Deegi, la piccola contorsionista della Mongolia.
Quattro ragazzi di altrettante parti del mondo, con i loro sogni e le loro speranze: la voglia di coltivare le loro passioni, di emergere, di affrancarsi dalla condizione della propria famiglia. Per tutti, un “grande giorno”, quello che decreterà il loro destino. Il film documentario Vado a scuola: il grande giorno, del regista francese Pascal Plisson, che esce nelle sale il 13 ottobre, come già il precedente Vado a scuola (vincitore del premio Cesar come milgior documentario), segue in parallelo le vicende di quattro ragazzi di diverse età. Se nel primo film si raccontava il difficile viaggio che in zone impervie i ragazzi devono compiere per raggiungere la loro scuola, qui si mette in scena un appuntamento cruciale nel percorso scolastico dei ragazzi, lo snodo che cambierà le loro vite. Si parte da Albert, 11 anni, che vive a Cuba con la mamma, poiché i genitori sono separati. Il suo rendimento scolastico è migliorato e quindi può riprendere a praticare la boxe. A suo fianco, l’amico Roberto, che lo incita e che si crede il suo allenatore. Il vero allenatore gli comunica che lo ha iscritto alla selezione per entrare nella prestigiosa Accademia dove continuerà a studiare e ad allenarsi. Lo aspetta l’incontro di boxe decisivo per il suo futuro. Deegi ha 11 anni e vive ad Ulan Bator, la capitale della Mongolia. Si allena come contorsionista e ambisce a entrare nella scuola di circo di Singapore. Si prepara all’audizione, e sa che deve lavorare duramente per essere impeccabile nell’esecuzione dei complessi esercizi. Tom è ugandese, ha 19 anni, e frequenta lontano da casa una scuola per diventare ranger. Deve studiare molto animali e pianti dei parchi naturali, perché lo aspetta un severo esame di diploma. E infine Nidhi, 16 anni, che vive a Benares, in India, con la sua umile famiglia, ama la matematica e fa domanda per essere ammessa al Super 30, un corso che prepara a entrare al politecnico. I candidati sono tantissimi, 10.000, ma solo pochi riusciranno a passare, Nidhi sarà una di questi.
La narrazione semplice e lineare, eppure così limpida, che passa da un episodio all’altro, presentandoci prima uno spaccato della vita quotidiana dei ragazzi, poi il delinearsi del loro progetto di vita, e infine il momento cruciale dell’esame. È un mondo colorato quello che ci rimandano le immagini del film (con scenari mozzafiato soprattutto in Africa), con tinte accese così come lo sono le espressioni dei volti di attori improvvisati, perché si tratta dei ragazzi stessi e delle loro famiglie che si mettono in scena con naturalezza.

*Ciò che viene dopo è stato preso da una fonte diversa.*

(** Second step: recurse into the leftmost nonterminals. *)
Fixpoint lr_loop (detect : nat → lr_state → res (bool * lr_state)) (rule : llama_grammar_rule)
    (recurse_into_nonterminal : bool) (s : lr_state) : res (bool * lr_state) :=
  match rule with
  | [] => Ok (false, s)
  | e :: rule =>
      if bool_decide (e_type e = GRETYPE_RULE_REF) && recurse_into_nonterminal then
        '(found, s) ← detect (Z.to_nat (e_value e)) s;
        if found : bool then Ok (true, s) else
        m ← vget (rules_may_be_empty s) (Z.to_nat (e_value e));
        lr_loop detect rule m s
      else lr_loop detect rule (is_end_of_sequence e) s
  end.

(** llama_grammar_detect_left_recursion; a call is nested at most once for each rule *)
Fixpoint detect_left_recursion (fuel : nat) (rules : llama_grammar_rules) (rule_index : nat) (s : lr_state) : res (bool * lr_state) :=
  match fuel with
  | 0 => Err OutOfFuel
  | S fuel =>
      p ← vget (rules_in_progress s) rule_index;
      if p : bool then Ok (true, s) else
      progress ← vset (rules_in_progress s) rule_index true;
      rule ← vget rules rule_index;
      empty ← (if may_be_empty_loop true rule then vset (rules_may_be_empty s) rule_index true else Ok (rules_may_be_empty s));
      '(found, s) ← lr_loop (detect_left_recursion fuel rules) rule true (LrState (rules_visited s) progress empty);
      if found : bool then Ok (true, s) else
      progress ← vset (rules_in_progress s) rule_index false;
      visited ← vset (rules_visited s) rule_index true;
      Ok (false, LrState visited progress (rules_may_be_empty s))
  end.

(** llama_grammar_init_impl: copy rule definitions into vectors *)
Fixpoint copy_rule (pos : list llama_grammar_element) : res llama_grammar_rule :=
  match pos with
  | [] => Err OutOfRange
  | e :: pos =>
      if decide (e_type e = GRETYPE_END) then Ok [Elem GRETYPE_END 0]
      else r ← copy_rule pos; Ok (e :: r)
  end.

(** Check for left recursion: the loop over the rules *)
Fixpoint check_rules (rules : llama_grammar_rules) (idxs : list nat) (s : lr_state) : res bool :=
  match idxs with
  | [] => Ok false
  | i :: idxs =>
      v ← vget (rules_visited s) i;
      if v : bool then check_rules rules idxs s else
      '(found, s) ← detect_left_recursion (S (length rules)) rules i s;
      if found : bool then Ok true else check_rules rules idxs s
  end.

Definition left_recursive (rules : llama_grammar_rules) : res bool :=
  let n := length rules in
  check_rules rules (seq 0 n) (LrState (replicate n false) (replicate n false) (replicate n false)).

(** loop over alternates of start rule to build initial stacks *)
Definition initial_stacks (fuel : nat) (rules : llama_grammar_rules) (start_rule_index : nat) : res llama_grammar_stacks :=
  rule ← vget rules start_rule_index;
  for_alternates (λ pos stacks,
    stack ← push_elem rules (start_rule_index, pos) [];
    advance_stack fuel rules stack stacks) true 0 rule [].

(** llama_grammar_init_impl(vocab, rules, n_rules, start_rule_index); [None] is nullptr *)
Definition init_impl (fuel : nat) (rules : list (list llama_grammar_element)) (start_rule_index : nat) :
    res (option (llama_grammar_rules * llama_grammar_stacks)) :=
  vec_rules ← mapM_res copy_rule rules;
  b ← left_recursive vec_rules;
  if b : bool then Ok None else
  stacks ← initial_stacks fuel vec_rules start_rule_index;
  Ok (Some (vec_rules, stacks)).

(** ** A grammar that the check misses

    root ::= a root "x" | "y"    a ::= b    b ::= ""   *)
Definition hidden_grammar : grammar :=
  [[[SRef 1; SRef 0; SClass false (120, None) []]; [SClass false (121, None) []]]; [[SRef 2]]; [[]]]%Z.

Example hidden_checked : left_recursive (enc_rule <$> hidden_grammar) = Ok false.
Proof. reflexivity. Qed.

(** root ::= root "x" | "y" is found. *)
Example direct_checked : left_recursive (enc_rule <$> [[[SRef 0; SClass false (120, None) []]; [SClass false (121, None) []]]])%Z = Ok true.
Proof. reflexivity. Qed.

(** ** The search for left recursion *)

Lemma enc_sym_no_end s : Forall (λ e, is_end_of_sequence e = false) (enc_sym s).
Proof.
  destruct s as [[] [lo o] l| | |[] id]; try (by repeat constructor);
    (apply Forall_app; split; [destruct o; by repeat constructor|]; apply Forall_concat, Forall_fmap, Forall_true; intros [lo' []]; by repeat constructor).
Qed.

Lemma may_be_empty_skip l r b : Forall (λ e, is_end_of_sequence e = false) l → l ≠ [] →
  may_be_empty_loop b (l ++ r) = may_be_empty_loop false r.
Proof.
  intros H. revert b. induction H as [|e l He Hl IH]; intros b Hne; [done|]. cbn [app may_be_empty_loop]. rewrite He.
  destruct l as [|e' l]; [done|by apply IH].
Qed.

Lemma enc_seq_no_end ss : Forall (λ e, is_end_of_sequence e = false) (enc_seq ss).
Proof. unfold enc_seq. apply Forall_concat, Forall_fmap, Forall_true. exact enc_sym_no_end. Qed.

Lemma may_be_empty_ok alts : may_be_empty_loop true (enc_rule alts) = bool_decide ([] ∈ alts).
Proof.
  induction alts as [|a alts IH]; [done|].
  assert (∀ e r, is_end_of_sequence e = true → may_be_empty_loop true (enc_seq a ++ e :: r) =
    bool_decide (a = []) || may_be_empty_loop true r) as Ha.
  { intros e r He. destruct a as [|s a]; [cbn; by rewrite He|]. rewrite (bool_decide_false (s :: a = [])) by done.
    rewrite may_be_empty_skip; [cbn; by rewrite He|apply enc_seq_no_end|by destruct s as [[] [lo o] l| | |[] id]]. }
  destruct alts as [|b alts]; [cbn [enc_rule]; rewrite Ha by done|
    change (enc_rule (a :: b :: alts)) with (enc_seq a ++ Elem GRETYPE_ALT 0 :: enc_rule (b :: alts)); rewrite Ha, IH by done];
    destruct (decide (a = [])) as [->|]; cbn.
  - by rewrite bool_decide_true by set_solver.
  - rewrite !bool_decide_false by set_solver. done.
  - rewrite !bool_decide_true by set_solver. done.
  - rewrite (bool_decide_false (a = [])) by done. apply bool_decide_ext. set_solver.
Qed.

Section detection.
Context (rules : llama_grammar_rules) (G : grammar).
Hypothesis Henc : encodes rules G.

(** [r] has an empty alternate: what rules_may_be_empty records *)
Definition directly_empty (r : nat) : Prop := ∃ alts, G !! r = Some alts ∧ [] ∈ alts.

Abbreviation left := (left_ref G directly_empty).
Abbreviation finite := (not_left_recursive G directly_empty).

Definition flag (l : list bool) (r : nat) : Prop := l !! r = Some true.

Record lr_ok (s : lr_state) : Prop := {
  ok_len1 : length (rules_visited s) = length rules;
  ok_len2 : length (rules_in_progress s) = length rules;
  ok_len3 : length (rules_may_be_empty s) = length rules;
  ok_empty : ∀ r, flag (rules_may_be_empty s) r → directly_empty r;
  ok_visited : ∀ r, flag (rules_visited s) r → finite r
}.

(** What a search that found nothing has shown of [r]. *)
Definition cleared (s : lr_state) (r : nat) : Prop :=
  finite r ∧ (directly_empty r → flag (rules_may_be_empty s) r).

(** The search went on: nothing that was known is forgotten. *)
Definition goes_on (s s' : lr_state) : Prop :=
  lr_ok s' ∧ rules_in_progress s' = rules_in_progress s ∧
  ∀ r, flag (rules_may_be_empty s) r → flag (rules_may_be_empty s') r.

(** What it found: a way back to a rule in progress, or a cycle. *)
Definition finds (progress : list bool) (r : nat) : Prop :=
  (∃ x, flag progress x ∧ rtc left r x) ∨ ∃ x, tc left x x.

Definition detect_post (s : lr_state) (r : nat) (o : bool * lr_state) : Prop :=
  if o.1 then finds (rules_in_progress s) r else goes_on s o.2 ∧ cleared o.2 r.

Lemma goes_on_trans s1 s2 s3 : goes_on s1 s2 → goes_on s2 s3 → goes_on s1 s3.
Proof. intros (H1 & H2 & H3) (H4 & H5 & H6). split_and!; [done|by rewrite H5|auto]. Qed.

Lemma flag_or s r : lr_ok s → r < length rules → ∃ b, rules_may_be_empty s !! r = Some b.
Proof. intros Hs Hr. apply lookup_lt_is_Some. by rewrite (ok_len3 _ Hs). Qed.

(** ** The second step of the search *)

Section loop.
Context (detect : nat → lr_state → res (bool * lr_state)) (s0 : lr_state).
Hypothesis Hdetect : ∀ r s, r < length rules → goes_on s0 s → okP (detect r s) (detect_post s r).

(** The end of a sequence reached by the loop, or a left reference that leads to a rule in progress. *)
Definition loop_post (found : Prop) (k : lr_state → Prop) (o : bool * lr_state) : Prop :=
  if o.1 then found else k o.2.

Lemma lr_loop_skip l rest s P : Forall (λ e, is_end_of_sequence e = false) l →
  okP (lr_loop detect rest false s) P → okP (lr_loop detect (l ++ rest) false s) P.
Proof.
  induction 1 as [|e l He Hl IH]; intros H; [done|]. cbn [app lr_loop]. rewrite andb_false_r, He. auto.
Qed.

Lemma lr_loop_seq ss e rest s (P : bool * lr_state → Prop) :
  is_end_of_sequence e = true → Forall (ref_ok (length rules)) ss → goes_on s0 s →
  (∀ s', goes_on s0 s' → (∀ r, left_of directly_empty ss r → finite r) → okP (lr_loop detect rest true s') P) →
  (∀ s' r, left_of directly_empty ss r → finds (rules_in_progress s0) r → P (true, s')) →
  okP (lr_loop detect (enc_seq ss ++ e :: rest) true s) P.
Proof.
  intros He Hf Hs Hgo Hfound.
  assert (∀ s b, goes_on s0 s → (∀ r, left_of directly_empty ss r → finite r) →
    okP (lr_loop detect (e :: rest) b s) P) as Hend.
  { intros s' b Hs' Hleft. cbn [lr_loop]. rewrite bool_decide_false by (unfold is_end_of_sequence in He; intros E; by rewrite E in He).
    cbn [andb]. rewrite He. auto. }
  clear Hgo. revert s Hs Hend Hfound. induction ss as [|x ss IH]; intros s Hs Hend Hfound.
  { cbn [enc_seq app]. apply Hend; [done|]. intros r (pre & post & E & _). by destruct pre. }
  inversion_clear Hf as [|? ? Hx Hf']. unfold enc_seq. rewrite fmap_cons. cbn [concat]. rewrite <- app_assoc. fold (enc_seq ss).
  destruct (is_terminal x) eqn:Et.
  - assert (∀ r, ¬ left_of directly_empty (x :: ss) r) as Hno.
    { intros r ([|y pre] & post & E & Hp); simplify_eq/=. inversion_clear Hp as [|? ? Hn _]. by destruct y. }
    pose proof (enc_sym_no_end x) as Hne. destruct (enc_sym x) as [|y l] eqn:Ex; [by destruct x as [[] [] ?| | |]|].
    inversion_clear Hne as [|? ? Hy Hl]. cbn [app lr_loop].
    rewrite (bool_decide_false (e_type y = _)) by (destruct x as [[] [] ?| | |[] ?]; cbn in Ex; simplify_eq; done).
    cbn [andb]. rewrite Hy. apply lr_loop_skip; [done|]. apply lr_loop_skip; [apply enc_seq_no_end|].
    apply Hend; [done|]. intros r Hr. by destruct (Hno r).
  - destruct x as [| |r|]; try done. cbn [enc_sym app lr_loop e_type e_value]. rewrite bool_decide_true by done. cbn [andb].
    rewrite Nat2Z.id. eapply okP_bind; [by apply Hdetect|]. intros [[] s'] Hpost; cbn [detect_post fst snd] in Hpost; cbn beta iota.
    + cbn [okP]. apply (Hfound s' r); [apply left_of_head|]. unfold detect_post in Hpost. cbn in Hpost. by destruct Hs as (_ & <- & _).
    + destruct Hpost as [Hg [Hfin Hemp]]. cbn [snd] in *. pose proof (goes_on_trans _ _ _ Hs Hg) as Hg0.
      destruct (flag_or s' r) as [m Hm]; [apply Hg|done|]. rewrite (vget_ok _ _ _ Hm), bind_Ok. destruct m.
      * assert (directly_empty r) as Hd by by eapply ok_empty; [apply Hg|].
        apply IH; [done|done| |].
        -- intros s'' b Hs'' Hleft. apply Hend; [done|]. intros r' ([|y pre] & post & E & Hp); simplify_eq/=; [done|].
           inversion_clear Hp. apply Hleft. by exists pre, post.
        -- intros s'' r' Hl. apply Hfound. by apply left_of_tail.
      * apply lr_loop_skip; [apply enc_seq_no_end|]. apply Hend; [done|].
        intros r' ([|y pre] & post & E & Hp); simplify_eq/=; [done|]. inversion_clear Hp as [|? ? Hn _].
        cbn in Hn. apply Hemp in Hn. unfold flag in Hn. congruence.
Qed.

Ha dichiarato il regista: «Questi ragazzi mi insegnano l’umiltà, il rispetto, mi comunicano un messaggio forte sulla responsabilità, sulla capacità di mettersi in gioco. Mi commuovono, fanno dei grandi sforzi ma sorridono sempre. Sono autentici, fieri, profondamente veri. Non hanno quasi niente e danno tutto in cambio, senza mai lamentarsi anche quando la vita è dura. Dovrebbero essere un esempio per tutti».